We, like animals, we have something akin to instinct that propels to eat too much or to lash out in anger to harm others if we don’t “take charge”, exercise self-discipline and direct our own way. We also seem to experience conscience and an inner struggle between that conscience and more “expedient” impulses. We might attribute these competing influences to God and Satan.

Perhaps, these inner “outside” influences serve the purpose of breaking into the natural inclinations and giving us pause … literally … so that have opportunity to exert the free will most Christians believe God has given us.

Indeed, I believe God has given us some modicum of free will. After all, God made us in His image. Our ability to exercise will may just be one of the most important qualities found in God that have been built into us, albeit we certainly not have perfect free will. The free will we do have may even be much less “free” than we like to think.

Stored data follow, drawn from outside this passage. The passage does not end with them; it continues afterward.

(* ===== verification/Uint256.v ===== *)
(** * Fixed-width unsigned integers (src/uint256.h, src/uint256.cpp)

    [base_uint<BITS>] is an array [pn] of [WIDTH = BITS/32] 32-bit limbs, least
    significant first.  The model keeps the array: a value is the list of its
    limbs, each operation is the loop of the source, and the theorems relate it
    to arithmetic modulo [2^BITS] through [val].  The byte view ([begin()],
    [memcpy]) is the little-endian one, as on the platforms the code supports. *)

From stdpp Require Import base list numbers.
From Stdlib Require Import ZArith Lia Btauto.
From S2P Require Import Prelude.

Open Scope Z_scope.

(** ** Operations of [base_uint] *)

(** [uint32_t pn[WIDTH]] *)
Abbreviation base_uint := (list Z).

Section base_uint.
Context (WIDTH : nat).

Definition limb_max : Z := 2 ^ 32 - 1.

Definition bu_max : base_uint := replicate WIDTH limb_max.

Definition bu_is_zero (pn : base_uint) : bool := forallb (λ x, x =? 0) pn.

(** [~pn[i]] on [uint32_t] *)
Definition limb_not (x : Z) : Z := u32 (Z.lnot x).

Definition bu_not (pn : base_uint) : base_uint := map limb_not pn.

(** [operator++()]: [while (++pn[i] == 0 && i < WIDTH-1) i++;] *)
Fixpoint bu_inc (pn : base_uint) : base_uint :=
  match pn with
  | [] => []
  | x :: t =>
      let x' := u32 (x + 1) in
      if (x' =? 0) && negb (bool_decide (t = [])) then x' :: bu_inc t else x' :: t
  end.

(** [operator--()]: [while (--pn[i] == -1 && i < WIDTH-1) i++;] *)
Fixpoint bu_dec (pn : base_uint) : base_uint :=
  match pn with
  | [] => []
  | x :: t =>
      let x' := u32 (x - 1) in
      if (x' =? u32 (-1)) && negb (bool_decide (t = [])) then x' :: bu_dec t else x' :: t
  end.

(** unary [operator-()] *)
Definition bu_neg (pn : base_uint) : base_uint := bu_inc (map limb_not pn).

(** [operator=(uint64_t)] *)
Definition bu_of_u64 (b : Z) : base_uint :=
  u32 b :: u32 (Z.shiftr b 32) :: replicate (WIDTH - 2) 0.

Definition bu_xor (pn b : base_uint) : base_uint := zip_with Z.lxor pn b.
Definition bu_and (pn b : base_uint) : base_uint := zip_with Z.land pn b.
Definition bu_or (pn b : base_uint) : base_uint := zip_with Z.lor pn b.

(** [operator^=(uint64_t)] and [operator|=(uint64_t)] touch the two low limbs *)
Definition bu_low2 (f : Z → Z → Z) (pn : base_uint) (b : Z) : base_uint :=
  match pn with
  | x0 :: x1 :: t => f x0 (u32 b) :: f x1 (u32 (Z.shiftr b 32)) :: t
  | _ => pn
  end.
Definition bu_xor64 (pn : base_uint) (b : Z) : base_uint := bu_low2 Z.lxor pn b.
Definition bu_or64 (pn : base_uint) (b : Z) : base_uint := bu_low2 Z.lor pn b.

(** [pn[i] |= v] *)
Definition or_limb (pn : base_uint) (i : nat) (v : Z) : base_uint := alter (λ x, Z.lor x v) i pn.

Definition bu_shl (a : base_uint) (shift : Z) : base_uint :=
  let k := Z.to_nat (shift / 32) in
  let s := shift mod 32 in
  for_loop WIDTH (λ i pn,
    let pn := if bool_decide (i + k + 1 < WIDTH)%nat && negb (s =? 0)
              then or_limb pn (i + k + 1) (Z.shiftr (nth i a 0) (32 - s)) else pn in
    if bool_decide (i + k < WIDTH)%nat
    then or_limb pn (i + k) (u32 (Z.shiftl (nth i a 0) s)) else pn)
  (replicate WIDTH 0).

Definition bu_shr (a : base_uint) (shift : Z) : base_uint :=
  let k := Z.to_nat (shift / 32) in
  let s := shift mod 32 in
  for_loop WIDTH (λ i pn,
    let pn := if bool_decide (k + 1 <= i)%nat && negb (s =? 0)
              then or_limb pn (i - k - 1) (u32 (Z.shiftl (nth i a 0) (32 - s))) else pn in
    if bool_decide (k <= i)%nat
    then or_limb pn (i - k) (Z.shiftr (nth i a 0) s) else pn)
  (replicate WIDTH 0).

(** [operator+=(const base_uint&)]: the carry loop *)
Fixpoint add_loop (carry : Z) (pn b : base_uint) : base_uint :=
  match pn, b with
  | x :: pn', y :: b' =>
      let n := u64 (carry + x + y) in
      Z.land n 0xffffffff :: add_loop (Z.shiftr n 32) pn' b'
  | _, _ => []
  end.
Definition bu_add (pn b : base_uint) : base_uint := add_loop 0 pn b.
Definition bu_sub (pn b : base_uint) : base_uint := bu_add pn (bu_neg b).
Definition bu_add64 (pn : base_uint) (b64 : Z) : base_uint := bu_add pn (bu_of_u64 b64).
Definition bu_sub64 (pn : base_uint) (b64 : Z) : base_uint := bu_add pn (bu_neg (bu_of_u64 b64)).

The Libet experiments suggest we may not have any choice in the urging, prompting, temptation, natural inclination, etc. that we feel in the first instance, but we may have more choice in how we react to those influences. We can either exercise the choice “given to  us (“go with the flow”), or we can step into the “pause” and exercise out own agency in the matter. Even the adage, “If it feels good, do it”, is a kind of exercise of agency. It’s a decision to go with the initial inclination, rather than put the brakes on.

We can either be reaction machines, or we can be self-directed agents. We have, at least some, ability to refrain from acting on our impulses. We have some ability to stop the actions we are inclined to take and to take a different course, or to choose inaction, or even choose to go with our initial impulses.

In fact, it could be that we exercise our agency most completely and most fully when we choose not to act on the impulses that press in on us. This is where I see some application to sin.

I haven’t really thought through all the implications of that idea, but it seems to have some application to the way we fight the sin that so easily entangles us (as Paul puts it). Influences come at us from the “inside” (both consciously and unconsciously), and influences come at us from the outside, but those influences are separate and distinct from us – even the “inside” ones. Modern materialists might miss the distinction, as they assume we simply dance to the tune of our own DNA.

On the other hand, we can also give ourselves too much “credit”, characterizing the influences that act on us as our own determinations, when those “determinations” we make are really little or nothing more than actions we are “determined” to make as a product of the accumulated influences that prompt us to act. A deterministic materialist, like Hawking, would call this the illusion that we have free will.

We may think these influences are our own decisions, but they are really “outside” influences acting on us in ways that we fail to distinguish from our own determinations. Thus, the may sinner identify with the sinful impulse and call it “who I am”.

But maybe it’s not. Maybe outside influences are prompting us that we simply “accept” unquestioningly. Maybe, our true selves can only be achieved in arresting those impulses and “choosing” not to be carried along by them.

Maybe our free will is not exercised as much in the initial actions we are apt to take, but in the conscious, assertive pause on those initial inclinations. Maybe we don’t have free will, really, but we have “free won’t”, a “conscious veto”, and this is the key to dealing with that sin that so easily entangles us.